(* ===== verification/MemoryLocks.v ===== *)
(** * internal/workflow: the process-local operation locks

    [gates.go]: [MemoryLocks] is one fair lock per cluster.  Its state is the
    set of active keys and the queue of waiters of each, both under one mutex;
    a waiter is a channel that the release path closes to hand the lock over.
    [CompositeLocks] takes the local lock first and the quorum's second.

    The goroutines that ask for a lock are numbered; what the scheduler may do
    next is [lock_step]: an [acquire] runs up to its [select], a waiter wakes
    because its channel is closed or because its context is done, a holder
    releases. *)
From S2P Require Import Prelude GoStd Model Program WorkflowBase.
#[local] Open Scope Z_scope.

(** ** The state *)

Abbreviation goroutine := nat (only parsing).
(** Where a goroutine is: in the [select] of [acquire], or between [acquire] and [release]. *)
Inductive client : Type := InSelect (key : string) | Holding (key : string).
#[export] Instance client_eq_dec : EqDecision client.
Proof. solve_decision. Defined.
Record MemoryLocks : Type := mkMemoryLocks {
  ml_active : gset string; ml_waiters : gmap string (list goroutine);
  ml_ready : gset goroutine;                          (* the closed channels *)
  ml_clients : gmap goroutine client
}.
#[export] Instance eta_MemoryLocks : Settable MemoryLocks := λ l,
  mkMemoryLocks (ml_active l) (ml_waiters l) (ml_ready l) (ml_clients l).
Definition NewMemoryLocks : MemoryLocks := mkMemoryLocks ∅ ∅ ∅ ∅.
Definition queue_of (l : MemoryLocks) (key : string) : list goroutine := default [] (ml_waiters l !! key).
(** A queue that is empty is deleted. *)
Definition set_queue (key : string) (queue : list goroutine) (l : MemoryLocks) : MemoryLocks :=
  match queue with [] => l <| ml_waiters ::= delete key |> | _ => l <| ml_waiters ::= <[key := queue]> |> end.

(** ** The operations *)

(** [operation.ClusterID], or the operation itself. *)
Definition lock_key (operation : Operation) : string :=
  if opn_ClusterID operation == "" then opn_ResourceID operation else opn_ClusterID operation.
(** [acquire] up to its [select]; an error is an early return. *)
Definition acquire (id : goroutine) (ctx : option error) (key : string) (l : MemoryLocks) : result error MemoryLocks :=
  if key == "" then Err (newError "operation lock resource is required")
  else match ctx with
  | Some e => Err e
  | None =>
      if bool_decide (key ∉ ml_active l) && bool_decide (queue_of l key = []) then
        Ok (l <| ml_active ::= λ active, {[ key ]} ∪ active |> <| ml_clients ::= <[id := Holding key]> |>)
      else
        Ok (l <| ml_waiters ::= <[key := queue_of l key ++ [id]]> |> <| ml_clients ::= <[id := InSelect key]> |>)
  end.
(** The lock is handed to the oldest waiter, or is free. *)
Definition releaseMemoryLease (key : string) (l : MemoryLocks) : MemoryLocks :=
  match queue_of l key with
  | [] => l <| ml_active ::= λ active, active ∖ {[ key ]} |> <| ml_waiters ::= delete key |>
  | next :: queue => set_queue key queue l <| ml_ready ::= λ ready, {[ next ]} ∪ ready |>
  end.
(** The goroutine returns. *)
Definition forget (id : goroutine) (l : MemoryLocks) : MemoryLocks := l <| ml_clients ::= delete id |>.
(** The two cases of the [select]; [ctx] is [ctx.Err()] after the first. *)
Definition woken (id : goroutine) (key : string) (ctx : option error) (l : MemoryLocks) : MemoryLocks :=
  match ctx with
  | Some _ => releaseMemoryLease key (forget id l)
  | None => l <| ml_clients ::= <[id := Holding key]> |>
  end.
Definition canceled (id : goroutine) (key : string) (l : MemoryLocks) : MemoryLocks :=
  let l := forget id l in
  if bool_decide (id ∈ queue_of l key) then set_queue key (filter (λ x, x ≠ id) (queue_of l key)) l
  else releaseMemoryLease key l.
Definition release (id : goroutine) (key : string) (l : MemoryLocks) : MemoryLocks :=
  releaseMemoryLease key (forget id l).

(** ** The scheduler *)

(** A goroutine that starts has a number, and a channel, of its own. *)
Definition unknown (id : goroutine) (l : MemoryLocks) : Prop := ml_clients l !! id = None ∧ id ∉ ml_ready l.
Inductive lock_step (l : MemoryLocks) : MemoryLocks → Prop :=
| step_acquire id key l' : unknown id l → acquire id None key l = Ok l' → lock_step l l'
| step_woken id key ctx : ml_clients l !! id = Some (InSelect key) → id ∈ ml_ready l → lock_step l (woken id key ctx l)
| step_canceled id key : ml_clients l !! id = Some (InSelect key) → lock_step l (canceled id key l)
| step_release id key : ml_clients l !! id = Some (Holding key) → lock_step l (release id key l).

(** ** Composition *)

Inductive composite_action : Type := AcquireLocal | AcquireQuorum | ReleaseQuorum | ReleaseLocal.
Definition composite_answer (c : composite_action) : Type :=
  match c with AcquireLocal | AcquireQuorum => option error | ReleaseQuorum | ReleaseLocal => unit end.
#[export] Instance composite_signature : Signature := {| action := composite_action; answer := composite_answer |}.
Abbreviation composite := (prog (Sg:=composite_signature)) (only parsing).
Definition take (c : composite_action) : composite (composite_answer c) := call (Sg:=composite_signature) c.
(** [None] is success. *)
Definition acquireComposite : composite (option error) :=
  local ←? take AcquireLocal;
  match (local : option error) with
  | Some e => Ret (Some e)
  | None =>
      quorum ←? take AcquireQuorum;
      match (quorum : option error) with
      | Some e => _ ←? take ReleaseLocal; Ret (Some e)
      | None => Ret None
      end
  end.
(** The release function: [done] is the state of its [sync.Once]. *)
Definition release_composite (done : bool) : composite bool :=
  if done then Ret true else _ ←? take ReleaseQuorum; _ ←? take ReleaseLocal; Ret true.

========================

Task to carry out - Check which lines of the entries hold the word "woken", then please give only how many there are.

Answer below - 2